Größter Aussteller bei den Alternativen war kurioserweise der „konservative“ DDR-Kinderbuchverlag Berlin, dem aus Platzmangel im offiziellen Buchmessehaus nur wenig Raum zur Verfügung gestellt werden konnte, denn die „Ravensburger“ Spiele- und Bücher-macher sollten dort schließlich nicht leer ausgehen.

Demgegenüber hatte sich der neugegründete „LinksDruck“ aus Ost-Berlin, der künftig vor allem Sachbücher zu Politik und Zeitgeschehen des 20.Jahrhunderts offerieren will, bei den Leuten der Alternativen Buchmesse und denen der offiziellen gleichermaßen eingenistet.

„Wer zu spät kommt, den bestraft das Leben“, hatte Gorbatschow im Oktober 1989 an die Adresse der ehemaligen DDR-Offiziellen gerichtet gesagt, nicht ahnend, daß sich sein prophetisches Wort auch auf die diesjährige Buchmesse anwenden lassen würde. So fanden die Zeitschriften-Verleger von Gruner und Jahr aus Hamburg pikanterweise nur noch einen Unterschlupf auf dem Gemeinschaftsstand der Helios-Literatur -Vertriebs-GbmH, West-Berlin, deren Nähe zur Sozialistischen Einheitspartei Westberlins (SEW) hinlänglich bekannt ist.

Angesichts solcher vor Jahren noch undenkbaren Konstellationen verwunderte es den professionellen Messebesucher kaum noch, einen ehemals leitenden Mitarbeiter des DDR-Kulturministeriums nunmehr als DDR-Repräsentanten des Bertelsmann-Leserings vorzufinden. Und daß einer der früheren Chefs des staatlichen DDR-„Volksbuchhandels“ inzwischen Geschäftsführer beim westdeutschen „Ramsch„-Buch -Grossisten Pawlak geworden ist, hatte kaum noch mehr ein Achselzucken zur Folge.

Auch so materialisierte sich beiderseits der nicht mehr fest vermauerten deutsch-deutschen Grenze neues Denken.

Für die größeren bundesdeutschen Verlagshäuser sind schließlich die Vertriebs- und Markt-Erfahrungen der DDR -Buchspezialisten durchaus nutzbringend, kann man sich doch so dem neuen Markt unter Verwendung vorhandener Kenntnisse rascher als gedacht nähern.

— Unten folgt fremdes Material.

(** A value returned by [parseValue], placed in the store: arrays are
    objects. *)
Fixpoint store (l : lit) : M value :=
  match l with
  | LBool b => ret (VBool b)
  | LNum n => ret (VNum n)
  | LStr s => ret (VStr s)
  | LArr elems =>
      vs <- mapM store elems ;;
      a <- alloc (Arr (N.of_nat (List.length vs)) (elementProps 0 vs)) ;;
      ret (VRef a)
  end.

(** One turn of the loop of [setNestedValue]:
    [current[key] = current[key] || {}; current = current[key]]. *)
Definition descend (current : value) (key : jstr) : M value :=
  match current with
  | VRef a =>
      old <- getProp a key ;;
      next <- (if truthy old then ret old
               else (o <- alloc (Obj []) ;; ret (VRef o))) ;;
      setProp a key next ;;;
      ret next
  | VUndefined => throw TypeError
  | _ => if jstr_eqb key keyProto then host else throw TypeError
  end.

(** [setNestedValue(obj, path, value)].  With an empty [path] the loop
    does not run and [path[-1]] is [undefined], which names the property
    [undefined]. *)
Fixpoint setNestedValue (obj : value) (path : list jstr) (v : value) : M unit :=
  match path with
  | [] => setValue obj (js "undefined") v
  | [last] => setValue obj last v
  | key :: rest =>
      current <- descend obj key ;;
      setNestedValue current rest v
  end.

(** The body of the loop of [deepMerge] for one key; [recurse] is the
    recursive call. *)
Definition mergeKey (recurse : value -> value -> M value)
           (target source : value) (output : addr) (key : jstr) : M unit :=
  sk <- getValue source key ;;
  if instanceofObject sk then
    present <- hasProperty target key ;;
    if present then
      tk <- getValue target key ;;
      merged <- recurse tk sk ;;
      setProp output key merged
    else setProp output key sk
  else setProp output key sk.

Fixpoint mergeKeys (recurse : value -> value -> M value)
         (target source : value) (output : addr) (keys : list jstr) : M unit :=
  match keys with
  | [] => ret tt
  | key :: rest =>
      mergeKey recurse target source output key ;;;
      mergeKeys recurse target source output rest
  end.

(** [deepMerge(target, source)]; [depth] is what is left of the call
    stack, whose exhaustion is a [RangeError]. *)
Fixpoint deepMerge (depth : nat) (target source : value) : M value :=
  match depth with
  | O => throw RangeError
  | S d =>
      ps <- spreadProps target ;;
      output <- alloc (Obj ps) ;;
      keys <- forInKeys source ;;
      mergeKeys (deepMerge d) target source output keys ;;;
      ret (VRef output)
  end.

(** Frames available to [deepMerge] when [parseContent] calls it. *)
Definition callStackLimit : nat := 1000.

(** The body of the loop over the lines; the result is the current
    section after the line. *)
Definition parseLine (configObj : value) (currentSection line : jstr) : M jstr :=
  let trimmedLine := trim line in
  if (isNil trimmedLine || startsWith chHash trimmedLine)%bool
  then ret currentSection
  else match sectionMatch trimmedLine with
       | Some name => ret name
       | None =>
           match kvMatch trimmedLine with
           | Some (key, value) =>
               let keyPath :=
                 if negb (isNil currentSection)
                 then currentSection ++ chDot :: key
                 else key in
               v <- store (parseValue value) ;;
               setNestedValue configObj (split chDot keyPath) v ;;;
               ret currentSection
           | None => ret currentSection
           end
       end.

Fixpoint parseLines (configObj : value) (currentSection : jstr)
         (lines : list jstr) : M unit :=
  match lines with
  | [] => ret tt
  | line :: rest =>
      section <- parseLine configObj currentSection line ;;
      parseLines configObj section rest
  end.

(** The structural object built from the text, before the merge. *)
Definition buildConfigObj (content : jstr) : M value :=
  o <- alloc (Obj []) ;;
  parseLines (VRef o) [] (split chNewline content) ;;;
  ret (VRef o).

Definition parseContent (this : t) (content : jstr) : M value :=
  configObj <- buildConfigObj content ;;
  tryCatch
    (mergedConfig <- deepMerge callStackLimit (VRef defaultConfig) configObj ;;
     schemaParse configSchema mergedConfig)
    (fun e =>
       match e with
       | ZodError issues => throw (InvalidConfiguration issues)
       | _ => throw e
       end).

Definition parseFile (this : t) (content : jstr) : M value :=
  tryCatch (parseContent this content) (fun e => throw e).

End ConfigParser.

(** *** [createConfig] *)

(** What the awaited [getFileContent] call produced. *)
Inductive fetched :=
| Content (text : jstr)
| Rejected (e : error).

(** The lines written with [console.log]. *)
Inductive logLine :=
| InvalidRepositoryFormat
| UsingDefaultConfig (e : error).

Section Resolver.

(** The external fetch capability of [utils/fs.ts]. *)
Variable getFileContent : jstr -> jstr -> fetched.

Ein „Fairneß„-Papier, das die Mitglieder des DDR -Börsenvereins ihren Kollegen von der Frankfurter Vereinigung zur Festschreibung einiger Riten im Umgang miteinander auf den neu zu erschließenden Absatzmärkten darbieten wollten, wanderte erwartungsgemäß rasch in die Ablage. Man könne die neue Zeit, so ein Mitarbeiter des Frankfurter Börsenvereins, schließlich nicht mit alten Konditionen ummauern wollen.

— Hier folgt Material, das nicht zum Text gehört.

(** C6: the pruning step deletes exactly the raw samples older than one
    day, the hourly samples older than one month and the daily samples
    older than one year, each measured against a reading of the clock taken
    for that delete, in this order; a weekly sample is never deleted.  In
    [prune_value_history] the step runs on the table as the
    reclassification left it, and its result is what becomes durable. *)
Theorem prune_expired_retention_windows :
  (forall w,
     pending (session w) = [] -> inactive (session w) = false ->
     no_faults w ->
     exists w',
       prune_expired w = (Ok tt, w') /\
       (forall r,
          In r (coin_values (current_view w')) <->
          In r (coin_values (current_view w)) /\
          survives_pruning (wall_clock (env w) (clock_reads w))
                           (wall_clock (env w) (S (clock_reads w)))
                           (wall_clock (env w) (S (S (clock_reads w)))) r) /\
       (forall r,
          In r (coin_values (current_view w)) -> cv_interval r = WEEKLY ->
          In r (coin_values (current_view w')))) /\
  (forall w,
     session_idle w -> no_faults w ->
     exists w',
       prune_value_history w = (Ok tt, w') /\
       (forall r,
          In r (coin_values (durable w')) <->
          In r (reclassified (coin_values (durable w))) /\
          survives_pruning (wall_clock (env w) (clock_reads w))
                           (wall_clock (env w) (S (clock_reads w)))
                           (wall_clock (env w) (S (S (clock_reads w)))) r) /\
       (forall r,
          In r (reclassified (coin_values (durable w))) ->
          cv_interval r = WEEKLY ->
          In r (coin_values (durable w')))).
Proof.
  split.
  - intros w Hp Hi Hf.
    destruct (prune_expired_run w Hp Hi Hf) as (w' & Hrun & Hrows).
    exists w'. split; [exact Hrun |]. rewrite Hrows. split.
    + intros r. apply In_three_deletes.
    + intros r Hr Hw. apply In_three_deletes. split; [exact Hr |].
      repeat split; apply weekly_never_expired; auto; discriminate.
  - intros w Hs Hf.
    destruct (prune_value_history_run w Hs Hf) as (w' & Hrun & Hrows).
    exists w'. split; [exact Hrun |]. rewrite Hrows. split.
    + intros r. apply In_three_deletes.
    + intros r Hr Hw. apply In_three_deletes. split; [exact Hr |].
      repeat split; apply weekly_never_expired; auto; discriminate.
Qed.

Da verwunderte es denn auch nicht, daß DDR-Verleger durchaus geneigt sind, ihre Autorenverträge künftig nach westdeutschen Richtlinien abzufassen, wonach die Honorare für die VerfasserInnen rapide reduziert werden dürften.

Doch schließlich ist man sich einig darin, daß der „einheitliche deutsche Büchermarkt“ solcherart „neues Denken“ erfordert. Schließlich müssen die Verluste an Lizenzgebühren für Bücher, die bisher von verschiedenen Verlagen beiderseits der Grenze verbreitet wurden, irgendwie wettgemacht werden. Lizenz-Transfer war also „out“, Parteiliteratur wird nicht mehr gedruckt, jetzt also zählt weitgehend nur, was mit einigem Marketing-Einsatz kostendeckend und gewinnbringend an die Frau und an den Mann gebracht werden.

Wie gesagt: „Die schönen Zeiten sind vorbei.“

Bleibt abzuwarten, wie dies alles der bislang wegen ihrer politischen Inhalte vielgerühmten Literatur von DDR -SchriftstellerInnen bekommt.